Post by Malcolm » Fri Jan 30, 2015 4:34 pm

Indrajala wrote:
Malcolm wrote: In reality is does work out like that, if you happen to believe in karma.
This is just your interpretation of karma. It is a subjective religious belief.
This is not a secular humanist forum, this is 1) a Mahāyāna Buddhist forum 2) The Tibetan Buddhism subforum.

Second, this is how it is explained by Vasubandhu.

Now, you might have decided that Buddhadharma is a bunch of religious nonsense, and have no further interest in it apart from getting a degree in Buddhology so you can feed yourself, but I think it is fair to say that most of us participating here take these "subjective religious beliefs" quite seriously.

As far as lunch and dinner are concerned, since all Tibetan monks are Mahāyānists, Mahāyāna Bhikṣus needn't be so concerned with these details, since their motivation for practice is more important that adhering to this or that rule.

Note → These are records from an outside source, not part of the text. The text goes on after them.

Lemma attach_preserves s cs ts id s' r : lock_inv (Sys s cs ts) -> cs !! id = None -> Srv.attach s id = Some (s', r) ->
  lock_inv (Sys s' (<[id := Clt.new]> cs) ts).
Proof.
  intros Hi Hn Ha. unfold Srv.attach in Ha. pose proof (li_srv _ Hi) as [Hm _]. simpl in Hm. rewrite Hm in Ha.
  injection Ha as <- _. destruct cached_cases as (_ & _ & _ & _ & _ & C0).
  assert (forall id' lid, cst (Sys s (<[id := Clt.new]> cs) ts) id' lid = cst (Sys s cs ts) id' lid) as Hcst.
  { intros id' lid. rewrite cst_insert. case_decide; [subst|done]. unfold cst. simpl. by rewrite Hn. }
  split; simpl.
  - split; [done|apply (li_srv _ Hi)].
  - intros id' lid. pose proof (li_agree _ Hi id' lid) as Ha. rewrite <- Hcst in Ha. exact Ha.
  - intros id' lid. pose proof (li_pending _ Hi id' lid) as Hp. rewrite pending_insert.
    unfold pending in *. simpl in *. case_decide; [subst; rewrite Hn in Hp|]; exact Hp.
  - intros id' t p Ht. apply (li_pc _ Hi) in Ht. unfold pc_ok in *. destruct p; rewrite <- Hcst in Ht; done.
  - apply (li_unique _ Hi).
Qed.

Lemma enter_preserves s cs ts id c t lid : lock_inv (Sys s cs ts) -> cs !! id = Some c -> ts !! (id, t) = None ->
  lock_inv (Sys s (<[id := Clt.acquire_enter c lid]> cs) (<[(id, t) := Trying lid]> ts)).
Proof.
  intros Hi Hc Ht. pose proof (inv_threads (Sys s cs ts) id c Hi Hc) as Hth. simpl in Hth.
  assert (forall id' t' p, id' <> id -> <[(id, t) := p]> ts !! (id', t') = ts !! (id', t')) as Hts.
  { intros id' t' p Hne. by rewrite lookup_insert_ne by congruence. }
  unfold Clt.acquire_enter. destruct (Clt.lock_map c !! lid) as [st|] eqn:Est.
  - apply (inv_local s cs ts _ id c c lid); try done; [|intros; by apply Hts].
    apply threads_ok_insert; [done|simpl; by rewrite Est|by intros ? ? ? ? ? [?|?]].
  - destruct cached_cases as (_ & _ & _ & CN & _ & C0).
    apply (inv_local s cs ts _ id c _ lid); simpl; try done; [| | |intros; by apply Hts].
    + intros lid' Hne. by rewrite lookup_insert_ne.
    + rewrite lookup_insert_eq, Est. tauto.
    + apply threads_ok_insert; [|simpl; by rewrite lookup_insert_eq|by intros ? ? ? ? ? [?|?]].
      split; [|apply Hth]. intros t' p Ht'. pose proof (to_pc _ _ _ Hth t' p Ht') as Hp.
      destruct (decide (lid = pc_lid p)) as [->|Hne].
      * destruct p; simpl in *; rewrite Est in Hp; [by destruct Hp|done|done].
      * destruct p; simpl in *; by rewrite lookup_insert_ne.
Qed.

Lemma lock_inv_init s : sys_init s -> lock_inv s.
Proof.
  destruct s as [s cs ts]. intros (Es & Ec & Et). simpl in *. subst.
  destruct cached_cases as (_ & _ & _ & _ & _ & C0). split; simpl.
  - split; [done|]. intros lid l. simpl. by rewrite lookup_empty.
  - intros id lid. unfold cst. simpl. rewrite lookup_empty. split; [done|].
    intros (l & El & _). simpl in El. by rewrite lookup_empty in El.
  - intros id lid. unfold pending, revoked_now. simpl. by rewrite !lookup_empty.
  - intros id t p. by rewrite lookup_empty.
  - intros id t t' p p' lid. by rewrite lookup_empty.
Qed.

Lemma lock_step_inv x e x' : lock_inv x -> lock_step x e x' -> lock_inv x'.
Proof.
  intros Hi Hs. destruct Hs as
    [s0 cs ts id s' r Hn Ha|s0 cs ts id c t lid Hc Ht|s0 cs ts id c t lid s' a c' n Hc Ht Ha E
    |s0 cs ts id c t lid s' a c' n Hc Ht Ha E|s0 cs ts id c t lid c' Hc Ht E|s0 cs ts id lid c s' c' Er Hc E
    |s0 cs ts id lid c s' Er Hc|s0 cs ts id c c' Hc E|s0 cs ts id c c' lid ret s' r Hc E Er];
    [by eapply attach_preserves|by apply enter_preserves|by eapply turn_preserves|by eapply retry_turn_preserves
    |by eapply release_preserves|by eapply revoke_preserves|by eapply retry_preserves| |by eapply releaser_preserves].
  pose proof (inv_threads (Sys s0 cs ts) id c Hi Hc) as Hth. unfold Clt.releaser in E.
  apply res_bind_Ret_inv in E as (y & Ey & E). destruct y as [[? ?]|]; [done|]. injection E as <-.
  by apply (inv_local s0 cs ts _ id c _ 0).
Qed.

What a convenient way to move around the goal posts. Here you are preaching the need to guard one's vows carefully, but then make a convenient exception.
In his discussion of the pratimokṣa vows of Mahāyāna system, Sapan states:
  • Here, these observances that are concerned
    with the elements of evil and unwholesomeness
    are mostly kept as in the Disciple's system,
    while certain desireless offenses are treated
    in accord with that of bodhisattvas.

    Behavior that, in the view both systems,
    would cause worldlings to lose faith
    is strenuously guarded against; a lapse
    is allowed in the Individual Liberation discipline
    if the Great Vehicle if it induces worldings to virtue.
-- Rhoton, 2002, SUNY, pg. 46.

In other words, bhikṣus eating dinner is not an issue for a Tibetan Buddhist monastery. Handling gold and money is not an issue as long as it is for the benefit of the Dharma, so on and so forth.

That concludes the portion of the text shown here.